The office of Poland’s commissioner for human rights (RPO) has declared pushbacks at the Belarus border “incompatible with Polish law and international standards” and the provincial administrative court in Warsaw has ruled border guards violated international law during pushback operations. The UN Refugee Agency (UNHCR) has published its observations to amendments of the State Borders Act in Estonia – marking the latest expert critique of the proposed legislation.

According to a recent report from PRO there continues to be a “humanitarian crisis” on Poland’s border with Belarus. “Foreigners, including families with children, under the pressure of the Belarusian [security] services, are still attempting to cross the border in places not intended for that purposes,” wrote deputy human rights commissioner, Hanna Machińska in the report, also noting: “The humanitarian crisis on the border continues, though on a smaller scale”. The Polish human rights office further states that Polish authorities continue to use pushbacks deeming the controversial practice “incompatible with Polish law and international standards”. Spokeswoman for the Polish border guard, Anna Michalska has confirmed that recent video documentation of “brutal behavior of Belarusian officers forcing migrants through barbed wire fencing on the border into Poland, despite screams of protests from the group,” was recorded by its officers. Michalska stated that: “The foreigners were informed about the possibility to apply for international protection in Poland,” adding that as they declined to do so they were informed that under the law they are obliged to leave Polish territory.

The provincial administrative court in Warsaw has ruled that Polish border guards violated international law including the non-refoulement principle when forcing a group of Yemenis and Iraqis back across the border into Belarus in November 2021. The ruling in a case brought forward by ECRE member, Association for Legal Intervention (SIP), marks the second such ruling by a Polish court. The court reportedly “pointed to number of procedural shortcomings. A key issue was the border guard failing to show that it had checked whether the group wanted to apply for international protection in Poland. There was no record at all of the group being interviewed or any notes from conversations with them. The court also noted that foreigners in Belarus are often denied their rights and can even face actions from the authorities there that threaten their health and life”. The court further noted that international and EU law requires that the lodging of an appeal should temporarily stop the expulsion of foreigners. A number of other legal challenges against pushbacks at the Polish border with Belarus are currently pending. Since the declaring of a state of emergency in the border region with Belarus in September 2021 and legislation approved in October 2021 allowing a person entering “illegally” to be ordered to leave Polish territory based on a decision by the local Border Guard chief, Poland has pushed back large numbers of people mainly from the Middle East, Asia and Africa. While the government finds such practices conform with national and international law this is disputed not only by Polish courts and human rights office but also the UN’s human rights office and leading INGOs. A group of Kurdish Iraqi’s and Turks detained in a guarded center in Lesznowola after arriving to Poland from Belarus have been on hunger strike since early May to protest their detention conditions and the slow process of their asylum applications. According to figures provided by the Polish border guard a total of 5,143 people attempted to reach the country in an “unlawful way” in 2022, a decrease compared to 2021 when 17,500 attempts were made in October alone. JRS International points to the: “At least 24 people” who “lost their lives in attempts to cross the border from Belarus to the EU in 2021 and early 2022”.

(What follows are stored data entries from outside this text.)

(** A future that is ready and that nobody will notify any more is noticed. *)
Definition noticed (p : owner_pc) (x : ws_state) (f : nat) : Prop :=
  match p with
  | Running _ | Scan _ (ScStart | ScStore | ScFound _ | ScCompleted _) => True
  | Scan _ (ScRegistered todo) => f ∈ todo \/ x = WS_REDO
  | Scan _ _ => x = WS_REDO
  | CasWaiting => x <> WS_SCANNING
  | SetCoro | Asleep => x <> WS_WAITING
  end.

Record trt_inv (s : trt) : Prop := {
  ti_pc : pc_ok (t_pc s) (t_state s) (t_queued s + count is_push (t_notifiers s));
  ti_places : NoDup (places s);
  ti_linked : forall f, f ∈ places s -> exists fu, t_futs s !! f = Some fu /\ f_waitset fu = true /\ is_Some (f_aobj fu);
  ti_objs : forall f fu o, t_futs s !! f = Some fu -> f_aobj fu = Some o -> is_Some (t_objs s !! o);
  ti_unsub : forall n o fl, n ∈ t_notifiers s -> n = NUnsub o fl -> is_Some (t_objs s !! o);
  ti_refs : forall o a, t_objs s !! o = Some a ->
    ao_refcnt a = Z.of_nat (count (refers o) (t_futs s) + count (is_unsub o) (t_notifiers s)) + (if ao_ready a then 0 else 1);
  ti_kept : forall f o, f ∈ kept s -> obj_of s f = Some o -> ao_ready (aobj s o) = false -> f ∈ ao_futures (aobj s o);
  ti_noticed : forall f, f ∈ kept s -> future_ready s f = true -> f ∉ pending s -> noticed (t_pc s) (t_state s) f;
  ti_todo : forall c todo, t_pc s = Scan c (ScRegistered todo) -> todo ⊆ t_registered s;
  ti_found : forall f c p, t_pc s = Scan c p -> p = ScFound f \/ p = ScCompleted f -> future_ready s f = true;
  ti_result : forall f, t_pc s = Running (Some (Some f)) -> is_Some (t_futs s !! f) /\ (obj_of s f = None \/ future_ready s f = true)
}.

Lemma trt_init_inv : trt_inv trt_init.
Proof.
  split; try done; intros; match goal with H : _ ∈ _ |- _ => by apply elem_of_nil in H | _ => constructor end.
Qed.

(** ** Counting *)

Lemma count_app {A} (p : A -> bool) l1 l2 : count p (l1 ++ l2) = (count p l1 + count p l2)%nat.
Proof. unfold count. by rewrite list.filter_app, length_app. Qed.

Lemma count_insert {A} (p : A -> bool) l : forall i x y, l !! i = Some x ->
  (count p (<[i := y]> l) + (if p x then 1 else 0) = count p l + (if p y then 1 else 0))%nat.
Proof.
  unfold count. induction l as [|z l IH]; intros i x y Hi; [done|]. destruct i as [|i].
  - injection Hi as ->. change (<[0%nat := y]> (x :: l)) with (y :: l). rewrite !filter_cons.
    destruct (p x) eqn:Ex, (p y) eqn:Ey; repeat case_decide; simpl; congruence || lia.
  - change (<[S i := y]> (z :: l)) with (z :: <[i := y]> l). specialize (IH i x y Hi). rewrite !filter_cons.
    destruct (decide (p z = true)); simpl; lia.
Qed.

Lemma count_pos {A} (p : A -> bool) l x : x ∈ l -> p x = true -> (0 < count p l)%nat.
Proof.
  intros Hx Hp. unfold count. destruct (filter (fun x => p x = true) l) eqn:E; [|simpl; lia].
  assert (x ∈ filter (fun x => p x = true) l) as H by (by apply list_elem_of_filter). rewrite E in H. by apply elem_of_nil in H.
Qed.

Lemma count_singleton {A} (p : A -> bool) x : count p [x] = if p x then 1%nat else 0%nat.
Proof. unfold count. rewrite filter_cons. case_decide as E; [by rewrite E|]. by destruct (p x). Qed.

Lemma count_none {A} (p : A -> bool) l : (forall x, x ∈ l -> p x = false) -> count p l = 0%nat.
Proof.
  unfold count. intros H. induction l as [|x l IH]; [done|]. rewrite filter_cons, H by left. rewrite decide_False by done. apply IH.
  intros y Hy. apply H. by right.
Qed.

A controversial bill to amend the State Border Act and related acts approved by the Estonian government in April continues to generate critique as it passes the legislative process. Council of Europe Commissioner for Human Rights, Dunja Mijatović recently called on parliamentarians to amend the bill “which would, among other things, allow pushbacks in situations of emergency”, the commissioner also stressed: “that designating certain border crossings as the only ones where asylum applications can be filed should not lead to violations of member states’ obligations under human rights instruments. Other concerns about the bill include the lack of suspensive effect of appeals against a decision to immediately return”. On 30 May UNHCR published extensive observations on the proposed legislation, among other reservations the UN agency states it: ”regrets that the draft Amendments lay down rules that may restrict the possibility for persons apprehended in the border area to seek asylum in Estonia. It is crucial to stress that the right to seek and enjoy asylum does not depend on the mode of arrival of an asylum-seeker to a country. In some cases, asylum-seekers simply do not have a choice but to flee without valid travel documents and enter the country without prior authorization of the authorities”. The Estonian Human Rights Center and ECRE member the Estonian Refugee Council sent a letter to the parliament in April warning of the dire implications of the proposed legislation. Director for the Estonian Refugee Council, Eero Janson states in a written comment to ECRE: “Estonia has historically relied heavily on international law – it has been the guarantor of survival and re-independence. It is very alarming that this steadfastness in support of international law is waning and day-to-day political currents and fears are starting to have its influence”. Janson further notes: “The amendment, once passed, would be infringing the 1951 Refugee Convention and the European Convention of Human Rights, not to mention EU’s asylum acquis”. Finally, Janson points to the fact: “that the EU has not taken any strong steps towards Lithuania and Poland who have already passed similar laws, is creating a regional domino effect where the universal right to asylum is being downgraded to right-to-asylum-when-it-suits-us”.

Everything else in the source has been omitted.